Julia Biermann, Dipl.–Soz., Dipl.–Päd.


seit 2018
Universitäts-Assistentin an der Universität Innsbruck
2018 Promotion an der Humboldt-Universität zu Berlin

Doctoral Thesis: “Comparing Article 24 UN CRPD’s Influence on Inclusive Education in Nigeria and Germany: Institutional Change in Educational Discourses. “

Gefördert von der Friedrich-Naumann-Stiftung

Legally backed by the United Nations Convention on the Rights of Persons with Disabilities (UN CRPD), inclusive education has gained momentum as a global human rights paradigm in recent years. But how does the UN CRPD actually influence the development of inclusive school systems within state parties? To answer this question, this study dives into the context-specific understandings of Article 24 UN CRPD in two state parties equally yet differently challenged: Nigeria, the country with the highest total number of out-of-school-children worldwide, where most children with disabilities are excluded from education; and Germany, the country with one of the most differentiated special education systems in the world, where these children primarily learn in special schools.

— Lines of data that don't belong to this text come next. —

(** * Hotspot-detection: synthetic dataset generators and the train/val partitioner

    A shallow embedding of [generate_dataset.py] (ring targets),
    [generate_yolo_dataset.py] (polygons) and [split_dataset.py]
    (partitioner), with the properties of their bounding-box annotation,
    label format, bounded retry loops and file copying, of the shapes,
    colors and augmentations of the generators, of what each generator
    writes, and of the store a run of the partitioner leaves.

    Conventions of the embedding:
    - a Python [int] is a [Z]; a Python [float] is an exact rational [Q]
      (binary64 rounding is not modelled: arithmetic on floats is exact);
      a number is formatted from its exact value, so where that value is a
      tie at the sixth decimal the last digit of the text can differ from
      the one Python prints for the binary64 value (0.1816875 is written
      0.181688 here);
    - an exception is a value [Raise e] of the [result] type;
    - the process-wide [random] generator is an explicit state [rng],
      threaded through every function that draws from it;
    - a raster is a symbolic value recording the drawing calls made on it;
    - files written by the generators go to a sink, the list of writes in
      order; the partitioner reads and writes a finite map from paths to
      file contents;
    - a [while] loop is a recursion on a fuel argument that raises
      [FuelExhausted] when it runs out; the properties give the fuel that
      is enough;
    - what the scripts print is left out.

    The annotator of the polygon generator is embedded a second time on
    binary64 floats, to run Scenario B as Python does. *)

From Stdlib Require Import ZArith QArith Qround Qabs Lia Lqa.
From Stdlib Require Import String Ascii DecimalString.
From Stdlib Require PrimFloat.
From stdpp Require Import base option list gmap strings.

Open Scope Z_scope.

(** ** Exceptions and results *)

Inductive exn : Type :=
  | ValueError
  | ZeroDivisionError
  | IndexError
  | KeyError
  | FileNotFoundError
  | SameFileError
  | FuelExhausted.

Inductive result (A : Type) : Type :=
  | Ok (a : A)
  | Raise (e : exn).

Arguments Ok {A} a.
Arguments Raise {A} e.

Definition is_Ok {A} (r : result A) : bool :=
  match r with Ok _ => true | Raise _ => false end.

#[global] Instance result_ret : MRet result := fun A a => Ok a.
#[global] Instance result_bind : MBind result := fun A B f r =>
  match r with
  | Ok a => f a
  | Raise e => Raise e
  end.

(** ** Python numerics *)

Module py.

(** [int(x)] on a float: truncation toward zero. *)
Definition int (x : Q) : Z :=
  if Qle_bool 0 x then Qfloor x else Qceiling x.

(** [max(a, b)] and [min(a, b)] on numbers. Python returns the first
    argument unless the second is strictly larger (resp. smaller). *)
Definition max (a b : Q) : Q := if Qlt_le_dec a b then b else a.
Definition min (a b : Q) : Q := if Qlt_le_dec b a then b else a.

(** Comparisons as booleans. *)
Definition ltb (a b : Q) : bool := if Qlt_le_dec a b then true else false.
Definition leb (a b : Q) : bool := if Qlt_le_dec b a then false else true.

(** True division [a / b]; raises on a zero divisor. *)
Definition truediv (a b : Q) : result Q :=
  if Qeq_bool b 0 then Raise ZeroDivisionError else Ok (a / b)%Q.

End py.

(** ** The random source

    [stream] is the sequence of raw values the generator delivers, one for
    each request, and [pos] counts the requests made so far. Seeding
    selects a stream and rewinds to its start. *)

Record rng : Type := mk_rng { stream : nat -> Z; pos : nat }.

Definition M (A : Type) : Type := rng -> result (A * rng).

#[global] Instance M_ret : MRet M := fun A a s => Ok (a, s).
#[global] Instance M_bind : MBind M := fun A B f m s =>
  match m s with
  | Ok (a, s') => f a s'
  | Raise e => Raise e
  end.

Definition raise {A} (e : exn) : M A := fun _ => Raise e.

Definition lift {A} (r : result A) : M A := fun s =>
  match r with Ok a => Ok (a, s) | Raise e => Raise e end.

Module random.

Definition next_raw : M Z := fun s =>
  Ok (stream s (pos s), mk_rng (stream s) (S (pos s))).

(** [random.seed(a)]: [mt a] is the stream of the generator seeded with [a]. *)
Definition seed (mt : Z -> nat -> Z) (a : Z) : M unit := fun _ =>
  Ok (tt, mk_rng (mt a) 0).

(** [_randbelow(n)] for [n > 0]: a value in [0, n). *)
Definition randbelow (n : Z) : M Z :=
  v ← next_raw; mret (v mod n).

(** [random.randint(a, b)]: a value in [a, b]; [ValueError] on an empty range. *)
Definition randint (a b : Z) : M Z :=
  if b <? a then raise ValueError
  else v ← randbelow (b - a + 1); mret (a + v).

(** [random.randrange(start, stop, step)] for a positive step. *)
Definition randrange (start stop step : Z) : M Z :=
  let n := (stop - start + step - 1) / step in
  if n <=? 0 then raise ValueError
  else v ← randbelow n; mret (start + step * v).

(** [random.random()]: a float in [0, 1) with 53 bits. *)
Definition random : M Q :=
  v ← next_raw; mret (Qmake (v mod 2 ^ 53) (2 ^ 53)).

(** [random.uniform(a, b)] is [a + (b - a) * random()]. *)
Definition uniform (a b : Q) : M Q :=
  u ← random; mret (a + (b - a) * u)%Q.

(** [random.choice(seq)]. *)
Definition choice {A} (seq : list A) : M A :=
  match seq with
  | [] => raise IndexError
  | _ =>
      i ← randbelow (Z.of_nat (length seq));
      match seq !! Z.to_nat i with
      | Some x => mret x
      | None => raise IndexError
      end
  end.

(** The swap [x[i], x[j] = x[j], x[i]] on a list. *)
Definition swap {A} (i j : nat) (x : list A) : list A :=
  match x !! i, x !! j with
  | Some xi, Some xj => <[j := xi]> (<[i := xj]> x)
  | _, _ => x
  end.

(** [random.shuffle(x)]:
    [for i in reversed(range(1, len(x))): j = randbelow(i + 1); swap]. *)
Fixpoint shuffle_from {A} (i : nat) (x : list A) : M (list A) :=
  match i with
  | O => mret x
  | S i' =>
      j ← randbelow (Z.of_nat i + 1);
      shuffle_from i' (swap i (Z.to_nat j) x)
  end.

Definition shuffle {A} (x : list A) : M (list A) :=
  shuffle_from (length x - 1)%nat x.

(** [random.sample(population, k)] with the pool algorithm used for small
    populations: [j = randbelow(n - i); result[i] = pool[j];
    pool[j] = pool[n - i - 1]]. *)
Fixpoint sample_pool {A} (k : nat) (n : nat) (pool : list A) : M (list A) :=
  match k with
  | O => mret []
  | S k' =>
      j ← randbelow (Z.of_nat n);
      match pool !! Z.to_nat j, pool !! (n - 1)%nat with
      | Some xj, Some xl =>
          rest ← sample_pool k' (n - 1)%nat (<[Z.to_nat j := xl]> pool);
          mret (xj :: rest)
      | _, _ => raise IndexError
      end
  end.

Definition sample {A} (population : list A) (k : nat) : M (list A) :=
  if (length population <? k)%nat then raise ValueError
  else sample_pool k (length population) population.

End random.

(** ** String formatting *)

Module fmt.

Definition digit (d : Z) : ascii := ascii_of_nat (48 + Z.to_nat (d mod 10)).

Definition is_digit (c : ascii) : bool :=
  let n := nat_of_ascii c in ((48 <=? n) && (n <=? 57))%nat.

(** Decimal numeral of a natural number, without leading zeros
    (["0"] for zero). *)
Definition dec (n : Z) : string :=
  NilZero.string_of_uint (N.to_uint (Z.to_N n)).

(** [str(n)] / [f"{n}"] on an int. *)
Definition int_str (n : Z) : string :=
  if n <? 0 then String "-" (dec (- n)) else dec n.

Fixpoint zeros (k : nat) : string :=
  match k with O => EmptyString | S k' => String "0" (zeros k') end.

(** [f"{n:0Wd}"]: zero-padded to width [W], the sign before the zeros. *)
Definition zero_pad (width : nat) (n : Z) : string :=
  if n <? 0 then
    String "-" (zeros (width - 1 - String.length (dec (- n))) +:+ dec (- n))
  else zeros (width - String.length (dec n)) +:+ dec n.

(** Nearest integer to [x >= 0], ties to even. *)
Definition round_half_even (x : Q) : Z :=
  let n := Qnum x in
  let d := Zpos (Qden x) in
  let q := n / d in
  let r := n mod d in
  if 2 * r <? d then q
  else if d <? 2 * r then q + 1
  else if Z.even q then q else q + 1.

(** The six digits of [m mod 10^6]. *)
Definition frac6 (m : Z) : string :=
  String (digit (m / 100000))
 (String (digit (m / 10000))
 (String (digit (m / 1000))
 (String (digit (m / 100))
 (String (digit (m / 10))
 (String (digit m) EmptyString))))).

(** [f"{x:.6f}"]: fixed notation with exactly six decimals. *)
Definition fixed6 (x : Q) : string :=
  let m := round_half_even (Qabs x * 1000000)%Q in
  let body := dec (m / 1000000) +:+ String "." (frac6 m) in
  if py.ltb x 0 then String "-" body else body.

Fixpoint all_digits (s : string) : bool :=
  match s with
  | EmptyString => true
  | String c s' => is_digit c && all_digits s'
  end.

(** Splits a string at its first ["."]. *)
Fixpoint split_dot (s : string) : option (string * string) :=
  match s with
  | EmptyString => None
  | String c s' =>
      if Ascii.eqb c "." then Some (EmptyString, s')
      else match split_dot s' with
           | Some (a, b) => Some (String c a, b)
           | None => None
           end
  end.

(** A numeral without its sign. *)
Definition strip_sign (s : string) : string :=
  match s with
  | String "-" s' => s'
  | _ => s
  end.

(** Recognizer of the fixed notation with exactly six decimals:
    an optional sign, one or more digits, a point, six digits. *)
Definition is_fixed6 (s : string) : bool :=
  match split_dot (strip_sign s) with
  | Some (ip, fp) =>
      negb (String.eqb ip EmptyString) && all_digits ip
      && all_digits fp && (String.length fp =? 6)%nat
  | None => false
  end.

(** Recognizer of a decimal integer. *)
Definition is_int (s : string) : bool :=
  negb (String.eqb (strip_sign s) EmptyString) && all_digits (strip_sign s).

Definition newline : ascii := "010"%char.

Fixpoint count_char (c : ascii) (s : string) : nat :=
  match s with
  | EmptyString => O
  | String c' s' => ((if Ascii.eqb c c' then 1 else 0) + count_char c s')%nat
  end.

(** [s.split(" ")]. *)
Fixpoint split_spaces (s : string) : list string :=
  match s with
  | EmptyString => [EmptyString]
  | String c s' =>
      if Ascii.eqb c " " then EmptyString :: split_spaces s'
      else match split_spaces s' with
           | w :: ws => String c w :: ws
           | [] => [String c EmptyString]
           end
  end.

(** One annotation line without its terminator: five space-separated
    fields, a decimal class id and four fixed-notation numbers. *)
Definition is_annotation (s : string) : bool :=
  match split_spaces s with
  | [c; x; y; w; h] =>
      is_int c && is_fixed6 x && is_fixed6 y && is_fixed6 w && is_fixed6 h
  | _ => false
  end.

(** [s.lower()] on ASCII letters. *)
Definition lower_char (c : ascii) : ascii :=
  let n := nat_of_ascii c in
  if ((65 <=? n) && (n <=? 90))%nat then ascii_of_nat (n + 32) else c.

Fixpoint lower (s : string) : string :=
  match s with
  | EmptyString => EmptyString
  | String c s' => String (lower_char c) (lower s')
  end.

End fmt.

(** ** [os.path] on POSIX paths *)

Module os_path.

Definition sep : ascii := "/"%char.

Fixpoint ends_with_sep (p : string) : bool :=
  match p with
  | EmptyString => false
  | String c EmptyString => Ascii.eqb c sep
  | String _ p' => ends_with_sep p'
  end.

(** [os.path.join(a, b)]. *)
Definition join (a b : string) : string :=
  match b with
  | String "/" _ => b
  | _ =>
      if String.eqb a EmptyString || ends_with_sep a then a +:+ b
      else a +:+ String sep b
  end.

Using data from fieldwork-based case studies—qualitative analysis of documents and interviews—the study reconstructs the country-specific policy discourses about inclusive education. Applying a neo-institutional theoretical framework, it then reveals the impact of these discourses on the institutional change of the respective school system. In both countries, discourses are characterized by two striking similarities. First, the understanding that the development of an inclusive school system depends on an institutionalised special education system; in Nigeria because of its lack and in Germany because of its high level of professionalization. Secondly, in both discourses this outcome—termed the ‘special educationalisation of inclusion’—is facilitated by similar institutional processes. These allow for the decoupling of aim and goal of inclusive education change to demonstrate the contextual appropriateness of any reform processes.

In systematically comparing the contextual appropriation of Article 24 UN CRPD in countries of maximum contrast, this study sheds light on the relevance of country-specific institutional contexts of education for the global reform challenge of developing inclusive school systems. Furthermore, it reveals how the focus on contextual particularities can contribute to reinterpretations of the human right to inclusive education.